The case of carnival is protected as an expression of opinion by Article five of the Basic Law, the judges state here, criticism may “also be pointed, polemical and exaggerated”. The image of the “Prince Carnival” refers to the customs especially in the Rhineland, “where the Carnival Prince very generously throws caramel candies and other sweets into the crowd standing at the roadside during parades”.
Such generosity with the use of scarce financial resources had been criticized by Maschmeyer’s lawyer as a shareholder representative – he had stated that the Real Mallorca sum in 2015 made up a fifth to a sixth of the total Syntellix annual turnover.

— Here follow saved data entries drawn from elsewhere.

(* ===== verification/Calendar.v ===== *)
(** Package time: a UTC time written as RFC3339 and RFC3339Nano, from year 1 to 9999. *)
From Stdlib Require Import ZArith.
From stdpp Require Import prelude strings.
From S2P Require Import Prelude.
Import GoTime GoInt GoString.
Open Scope nat_scope.

Set Default Proof Using "Type".


Definition pad2 (z : Z) : string := if Z.ltb z 10 then ("0" ++ FormatInt z)%string else FormatInt z.
Definition pad4 (z : Z) : string :=
  if Z.ltb z 10 then ("000" ++ FormatInt z)%string
  else if Z.ltb z 100 then ("00" ++ FormatInt z)%string
  else if Z.ltb z 1000 then ("0" ++ FormatInt z)%string else FormatInt z.

Definition leap (y : Z) : bool := Z.eqb (y mod 4) 0 && (negb (Z.eqb (y mod 100) 0) || Z.eqb (y mod 400) 0).
Definition month_days (y : Z) : list Z :=
  [31; if leap y then 29 else 28; 31; 30; 31; 30; 31; 31; 30; 31; 30; 31]%Z.

(** The month and the day, from the day of the year. *)
Fixpoint month_of (days : list Z) (month d : Z) : Z * Z :=
  match days with
  | [] => (month, d + 1)%Z
  | n :: rest => if Z.ltb d n then (month, d + 1)%Z else month_of rest (month + 1)%Z (d - n)%Z
  end.
(** The year and the day in it, from the days since the start of year 1: cycles of
    400, 100, 4 and 1 years, the last of each cycle a day longer where it is. *)
Definition year_of (days : Z) : Z * Z :=
  let n400 := (days / 146097)%Z in let d := (days mod 146097)%Z in
  let n100 := Z.min 3 (d / 36524) in let d := (d - 36524 * n100)%Z in
  let n4 := (d / 1461)%Z in let d := (d mod 1461)%Z in
  let n1 := Z.min 3 (d / 365) in
  (400 * n400 + 100 * n100 + 4 * n4 + n1 + 1, d - 365 * n1)%Z.

(** The date and the time of day, their parts separated by [dash] and [colon]. *)
Definition date_time_by (dash colon : string) (t : Time) : string :=
  let secs := (t / Second)%Z in
  let days := (secs / 86400)%Z in
  let s := (secs mod 86400)%Z in
  let '(y, yd) := year_of days in
  let '(mo, d) := month_of (month_days y) 1 yd in
  (pad4 y ++ dash ++ pad2 mo ++ dash ++ pad2 d ++ "T" ++ pad2 (s / 3600) ++ colon ++ pad2 (s mod 3600 / 60)
   ++ colon ++ pad2 (s mod 60))%string.
Definition date_time (t : Time) : string := date_time_by "-" ":" t.

Definition RFC3339 (t : Time) : string := (date_time t ++ "Z")%string.

(** The layout 20060102T150405Z. *)
Definition compact_time (t : Time) : string := (date_time_by EmptyString EmptyString t ++ "Z")%string.

(** The digits of a fraction of [n] digits, the last ones left out while they are 0. *)
Fixpoint fraction (n : nat) (x : Z) : string :=
  match n with
  | 0 => EmptyString
  | S n =>
      if Z.eqb x 0 then EmptyString
      else (FormatInt (x / 10 ^ Z.of_nat n) ++ fraction n (x mod 10 ^ Z.of_nat n))%string
  end.
Definition RFC3339Nano (t : Time) : string :=
  let ns := (t mod Second)%Z in
  (date_time t ++ (if Z.eqb ns 0 then EmptyString else "." ++ fraction 9 ns) ++ "Z")%string.

Example RFC3339_forms :
  RFC3339 (63844806896 * Second)%Z = "2024-02-29T12:34:56Z"%string ∧ RFC3339 0%Z = "0001-01-01T00:00:00Z"%string ∧
  RFC3339 (63082281599 * Second)%Z = "1999-12-31T23:59:59Z"%string ∧
  RFC3339Nano (63844806896 * Second + 50700000)%Z = "2024-02-29T12:34:56.0507Z"%string ∧
  RFC3339Nano (63844806896 * Second)%Z = "2024-02-29T12:34:56Z"%string ∧
  compact_time (63844806896 * Second + 50700000)%Z = "20240229T123456Z"%string.
Proof. split_and!; vm_compute; reflexivity. Qed.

The Court argues in this spirit in many places. Football as a “hobby of the chairman of the supervisory board”? An oracle about its “state of the brain”? “Dirty shops” in Mallorca?
Everything covered by Article five of the Basic Law. Also, a criminal complaint against Claassen in the matter of Real Mallorca does not represent a breach of duty. In some of the press articles incriminated by Claassen, the judges saw an admissible reporting of suspicions. And to Maschmeyer’s interview statements, according to which there was disappointment, no trust and the feeling of having been betrayed, the verdict only says: “Permissible expression of opinion”.
On October 21, the Munich Regional Court I had already dismissed a claim for damages by Claassen and Syntellix, this time against Maschmeyer personally. It was about the fact that the shareholder who left the contract allegedly passed on internal contract information to “Focus Online” and the broadcaster NTV and claimed that Claassen had cheated on him and owed him a double-digit million amount – but could not pay, which could only end in personal bankruptcy.
Claassen strictly denies such allegations. On the one hand, the court does not see the business of Syntellix negatively affected, on the other hand, Maschmeyer did not make the objectionable statement at all.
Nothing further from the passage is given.